Problem to work on =
When the word "string" appears in a line of the data below, list that line.
==== Materials provided
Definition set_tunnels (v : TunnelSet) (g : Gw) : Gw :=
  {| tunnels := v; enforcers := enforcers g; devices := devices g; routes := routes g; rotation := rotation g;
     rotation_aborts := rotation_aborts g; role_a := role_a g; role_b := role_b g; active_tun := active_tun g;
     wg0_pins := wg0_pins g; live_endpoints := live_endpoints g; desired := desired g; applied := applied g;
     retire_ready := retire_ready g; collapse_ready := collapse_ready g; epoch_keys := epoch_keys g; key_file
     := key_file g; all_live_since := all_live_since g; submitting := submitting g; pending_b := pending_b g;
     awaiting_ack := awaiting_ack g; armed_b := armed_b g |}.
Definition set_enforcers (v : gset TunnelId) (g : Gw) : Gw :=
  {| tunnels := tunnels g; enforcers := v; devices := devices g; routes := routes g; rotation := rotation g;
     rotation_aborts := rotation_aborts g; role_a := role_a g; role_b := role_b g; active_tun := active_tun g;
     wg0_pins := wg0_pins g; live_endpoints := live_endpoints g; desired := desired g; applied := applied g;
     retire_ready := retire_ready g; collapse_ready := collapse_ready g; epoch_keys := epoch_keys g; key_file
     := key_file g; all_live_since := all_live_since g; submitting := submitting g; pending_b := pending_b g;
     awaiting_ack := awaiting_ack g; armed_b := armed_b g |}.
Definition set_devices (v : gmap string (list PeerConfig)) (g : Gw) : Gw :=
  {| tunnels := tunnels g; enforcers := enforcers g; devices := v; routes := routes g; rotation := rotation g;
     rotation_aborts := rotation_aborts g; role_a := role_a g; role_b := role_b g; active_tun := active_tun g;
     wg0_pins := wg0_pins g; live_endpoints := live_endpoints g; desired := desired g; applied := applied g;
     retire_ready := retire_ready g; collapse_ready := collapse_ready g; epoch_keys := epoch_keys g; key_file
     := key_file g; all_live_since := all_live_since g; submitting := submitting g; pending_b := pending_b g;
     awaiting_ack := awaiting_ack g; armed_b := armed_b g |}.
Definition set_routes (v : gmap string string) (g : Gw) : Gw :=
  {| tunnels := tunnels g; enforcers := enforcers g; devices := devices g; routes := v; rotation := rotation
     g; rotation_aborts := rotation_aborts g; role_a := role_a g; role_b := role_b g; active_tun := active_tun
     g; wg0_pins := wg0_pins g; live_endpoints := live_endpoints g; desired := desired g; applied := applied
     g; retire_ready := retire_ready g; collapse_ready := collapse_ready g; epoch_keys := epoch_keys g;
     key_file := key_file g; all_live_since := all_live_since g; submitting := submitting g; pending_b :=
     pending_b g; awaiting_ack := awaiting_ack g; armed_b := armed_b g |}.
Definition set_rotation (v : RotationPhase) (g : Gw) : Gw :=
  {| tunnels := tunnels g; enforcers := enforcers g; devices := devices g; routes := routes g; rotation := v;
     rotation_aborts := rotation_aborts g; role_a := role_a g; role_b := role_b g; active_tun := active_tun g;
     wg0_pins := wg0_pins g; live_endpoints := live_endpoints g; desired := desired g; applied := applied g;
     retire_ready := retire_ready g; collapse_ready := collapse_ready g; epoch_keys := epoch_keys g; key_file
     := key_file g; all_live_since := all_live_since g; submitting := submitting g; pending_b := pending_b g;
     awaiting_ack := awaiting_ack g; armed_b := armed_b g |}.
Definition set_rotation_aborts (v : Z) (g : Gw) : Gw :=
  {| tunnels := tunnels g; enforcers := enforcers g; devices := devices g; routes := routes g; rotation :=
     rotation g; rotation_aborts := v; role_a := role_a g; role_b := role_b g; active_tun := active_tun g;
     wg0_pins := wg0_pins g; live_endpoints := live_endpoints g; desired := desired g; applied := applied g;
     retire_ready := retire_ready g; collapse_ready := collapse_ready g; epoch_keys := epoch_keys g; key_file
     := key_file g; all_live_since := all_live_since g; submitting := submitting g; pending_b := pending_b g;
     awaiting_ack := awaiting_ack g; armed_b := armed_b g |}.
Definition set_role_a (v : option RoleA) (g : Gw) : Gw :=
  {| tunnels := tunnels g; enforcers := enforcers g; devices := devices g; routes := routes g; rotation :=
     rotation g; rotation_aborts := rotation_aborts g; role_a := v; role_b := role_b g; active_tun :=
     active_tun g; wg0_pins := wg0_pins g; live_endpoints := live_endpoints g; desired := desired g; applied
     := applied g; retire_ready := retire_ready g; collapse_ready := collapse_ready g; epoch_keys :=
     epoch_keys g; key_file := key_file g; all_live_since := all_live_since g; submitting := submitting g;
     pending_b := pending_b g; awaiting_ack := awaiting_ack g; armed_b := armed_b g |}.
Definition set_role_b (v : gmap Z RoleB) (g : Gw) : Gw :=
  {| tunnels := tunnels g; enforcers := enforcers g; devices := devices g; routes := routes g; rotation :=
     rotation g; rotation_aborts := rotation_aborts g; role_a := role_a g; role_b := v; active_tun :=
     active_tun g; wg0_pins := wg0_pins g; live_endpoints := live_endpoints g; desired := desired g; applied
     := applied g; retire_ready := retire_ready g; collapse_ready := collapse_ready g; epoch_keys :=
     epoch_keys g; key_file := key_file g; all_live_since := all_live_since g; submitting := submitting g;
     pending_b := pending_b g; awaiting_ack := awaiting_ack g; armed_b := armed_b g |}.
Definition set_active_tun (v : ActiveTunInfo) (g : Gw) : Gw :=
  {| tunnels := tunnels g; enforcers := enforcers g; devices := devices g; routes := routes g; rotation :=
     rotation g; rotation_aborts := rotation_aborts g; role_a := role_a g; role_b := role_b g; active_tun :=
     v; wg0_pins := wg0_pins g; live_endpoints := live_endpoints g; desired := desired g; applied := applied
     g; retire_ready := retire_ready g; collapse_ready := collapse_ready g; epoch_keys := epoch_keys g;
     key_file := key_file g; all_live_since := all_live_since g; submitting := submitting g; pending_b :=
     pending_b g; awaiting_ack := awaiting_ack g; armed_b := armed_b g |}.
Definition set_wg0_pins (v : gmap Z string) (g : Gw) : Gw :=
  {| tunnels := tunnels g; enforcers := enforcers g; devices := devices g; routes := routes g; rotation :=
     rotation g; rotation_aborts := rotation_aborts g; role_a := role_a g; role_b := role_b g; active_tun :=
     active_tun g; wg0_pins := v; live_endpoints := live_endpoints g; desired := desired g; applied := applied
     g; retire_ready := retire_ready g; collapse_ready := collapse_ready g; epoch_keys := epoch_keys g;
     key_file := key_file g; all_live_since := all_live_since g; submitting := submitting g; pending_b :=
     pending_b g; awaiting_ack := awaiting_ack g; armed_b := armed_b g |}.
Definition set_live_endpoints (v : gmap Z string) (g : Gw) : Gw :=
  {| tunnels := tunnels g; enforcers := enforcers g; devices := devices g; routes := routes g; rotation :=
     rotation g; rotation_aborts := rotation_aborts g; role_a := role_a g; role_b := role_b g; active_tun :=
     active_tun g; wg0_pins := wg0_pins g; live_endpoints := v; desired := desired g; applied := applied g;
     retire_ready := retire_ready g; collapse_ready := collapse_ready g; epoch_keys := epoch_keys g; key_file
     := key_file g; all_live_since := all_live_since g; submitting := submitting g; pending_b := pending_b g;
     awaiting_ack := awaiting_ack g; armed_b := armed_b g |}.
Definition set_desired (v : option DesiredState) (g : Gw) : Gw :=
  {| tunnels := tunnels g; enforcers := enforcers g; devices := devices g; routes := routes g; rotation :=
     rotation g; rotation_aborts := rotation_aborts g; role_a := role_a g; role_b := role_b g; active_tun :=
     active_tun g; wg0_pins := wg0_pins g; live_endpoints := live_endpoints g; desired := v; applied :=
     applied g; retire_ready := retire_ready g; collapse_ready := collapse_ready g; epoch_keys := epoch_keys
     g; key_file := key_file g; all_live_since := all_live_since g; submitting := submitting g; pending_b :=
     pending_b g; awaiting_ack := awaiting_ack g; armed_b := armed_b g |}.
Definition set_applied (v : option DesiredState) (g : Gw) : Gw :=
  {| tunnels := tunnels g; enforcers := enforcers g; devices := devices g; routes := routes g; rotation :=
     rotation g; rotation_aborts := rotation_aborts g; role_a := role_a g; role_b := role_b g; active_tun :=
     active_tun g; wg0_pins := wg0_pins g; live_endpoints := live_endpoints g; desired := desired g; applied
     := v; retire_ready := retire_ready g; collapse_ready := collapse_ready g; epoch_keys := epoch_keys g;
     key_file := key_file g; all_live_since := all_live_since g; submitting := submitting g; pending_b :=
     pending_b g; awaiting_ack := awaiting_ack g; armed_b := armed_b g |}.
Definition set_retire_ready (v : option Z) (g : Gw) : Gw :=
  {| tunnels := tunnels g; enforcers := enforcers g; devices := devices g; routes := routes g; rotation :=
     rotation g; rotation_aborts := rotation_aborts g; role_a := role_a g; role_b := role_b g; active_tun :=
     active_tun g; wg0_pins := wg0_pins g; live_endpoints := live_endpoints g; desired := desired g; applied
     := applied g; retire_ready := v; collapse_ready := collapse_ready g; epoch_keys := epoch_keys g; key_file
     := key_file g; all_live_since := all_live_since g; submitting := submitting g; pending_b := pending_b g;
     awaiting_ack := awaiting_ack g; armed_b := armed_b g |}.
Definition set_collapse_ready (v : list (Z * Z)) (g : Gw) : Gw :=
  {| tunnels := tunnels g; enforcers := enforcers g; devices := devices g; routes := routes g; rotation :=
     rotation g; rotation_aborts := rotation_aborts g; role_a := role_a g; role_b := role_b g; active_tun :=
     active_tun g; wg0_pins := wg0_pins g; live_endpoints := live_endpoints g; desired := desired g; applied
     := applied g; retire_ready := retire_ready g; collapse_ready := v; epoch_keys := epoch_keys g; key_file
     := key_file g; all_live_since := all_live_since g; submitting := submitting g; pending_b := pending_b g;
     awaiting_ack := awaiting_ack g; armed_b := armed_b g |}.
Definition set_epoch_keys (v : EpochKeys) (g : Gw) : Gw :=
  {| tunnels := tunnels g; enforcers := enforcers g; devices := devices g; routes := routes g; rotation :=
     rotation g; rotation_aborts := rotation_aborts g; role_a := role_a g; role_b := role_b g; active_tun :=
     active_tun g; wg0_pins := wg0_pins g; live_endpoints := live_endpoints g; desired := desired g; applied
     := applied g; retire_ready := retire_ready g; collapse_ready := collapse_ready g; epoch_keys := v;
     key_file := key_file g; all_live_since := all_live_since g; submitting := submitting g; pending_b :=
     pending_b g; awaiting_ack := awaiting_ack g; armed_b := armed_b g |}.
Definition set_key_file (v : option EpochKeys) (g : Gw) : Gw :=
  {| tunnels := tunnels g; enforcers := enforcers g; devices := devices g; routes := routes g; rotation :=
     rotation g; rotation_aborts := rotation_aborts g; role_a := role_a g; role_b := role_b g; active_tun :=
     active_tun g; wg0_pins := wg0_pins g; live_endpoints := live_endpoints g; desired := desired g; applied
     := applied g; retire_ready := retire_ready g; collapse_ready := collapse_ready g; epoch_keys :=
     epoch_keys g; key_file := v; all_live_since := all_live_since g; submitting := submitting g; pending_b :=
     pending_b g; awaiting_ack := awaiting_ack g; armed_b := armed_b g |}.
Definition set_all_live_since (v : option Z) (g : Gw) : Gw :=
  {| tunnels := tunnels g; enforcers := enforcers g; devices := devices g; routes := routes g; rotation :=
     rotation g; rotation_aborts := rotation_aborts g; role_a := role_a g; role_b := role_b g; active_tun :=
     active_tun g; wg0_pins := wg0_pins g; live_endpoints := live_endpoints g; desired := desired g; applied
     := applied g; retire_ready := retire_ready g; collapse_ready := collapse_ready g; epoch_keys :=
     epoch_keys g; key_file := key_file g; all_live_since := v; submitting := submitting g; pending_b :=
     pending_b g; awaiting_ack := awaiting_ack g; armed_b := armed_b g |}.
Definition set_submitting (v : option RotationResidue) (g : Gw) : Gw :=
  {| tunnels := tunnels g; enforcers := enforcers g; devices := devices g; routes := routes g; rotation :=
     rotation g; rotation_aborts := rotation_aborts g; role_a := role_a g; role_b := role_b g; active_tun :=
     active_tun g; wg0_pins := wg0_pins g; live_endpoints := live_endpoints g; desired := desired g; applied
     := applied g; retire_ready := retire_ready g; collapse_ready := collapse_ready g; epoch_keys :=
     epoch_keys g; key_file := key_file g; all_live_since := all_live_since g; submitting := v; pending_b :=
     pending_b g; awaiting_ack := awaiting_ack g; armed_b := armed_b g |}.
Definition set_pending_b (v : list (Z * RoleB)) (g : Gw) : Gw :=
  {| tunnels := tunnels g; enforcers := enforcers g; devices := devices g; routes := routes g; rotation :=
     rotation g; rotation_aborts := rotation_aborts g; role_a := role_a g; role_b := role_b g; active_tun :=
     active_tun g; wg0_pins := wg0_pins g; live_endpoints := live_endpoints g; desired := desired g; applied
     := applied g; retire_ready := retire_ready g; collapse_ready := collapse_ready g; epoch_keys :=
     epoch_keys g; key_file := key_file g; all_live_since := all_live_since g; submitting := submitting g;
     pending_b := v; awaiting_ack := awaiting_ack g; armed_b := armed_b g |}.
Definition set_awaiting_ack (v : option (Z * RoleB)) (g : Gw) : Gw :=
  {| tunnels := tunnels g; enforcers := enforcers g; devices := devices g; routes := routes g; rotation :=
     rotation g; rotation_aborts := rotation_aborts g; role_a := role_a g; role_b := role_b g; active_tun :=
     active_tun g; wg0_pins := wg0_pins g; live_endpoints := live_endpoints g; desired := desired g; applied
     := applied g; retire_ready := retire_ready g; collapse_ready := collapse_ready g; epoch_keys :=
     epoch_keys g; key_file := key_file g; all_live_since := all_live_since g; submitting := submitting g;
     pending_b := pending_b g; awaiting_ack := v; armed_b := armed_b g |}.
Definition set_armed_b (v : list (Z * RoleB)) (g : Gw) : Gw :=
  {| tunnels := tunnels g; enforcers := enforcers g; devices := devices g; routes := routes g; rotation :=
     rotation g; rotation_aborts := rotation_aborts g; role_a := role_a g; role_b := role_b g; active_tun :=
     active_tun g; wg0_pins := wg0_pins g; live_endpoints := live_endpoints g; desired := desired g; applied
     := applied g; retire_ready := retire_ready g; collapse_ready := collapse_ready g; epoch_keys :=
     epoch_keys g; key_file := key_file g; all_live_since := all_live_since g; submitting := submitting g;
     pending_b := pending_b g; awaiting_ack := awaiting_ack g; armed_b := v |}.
========
Response area =
Definition set_devices (v : gmap string (list PeerConfig)) (g : Gw) : Gw :=
Definition set_routes (v : gmap string string) (g : Gw) : Gw :=
Definition set_wg0_pins (v : gmap Z string) (g : Gw) : Gw :=
Definition set_live_endpoints (v : gmap Z string) (g : Gw) : Gw :=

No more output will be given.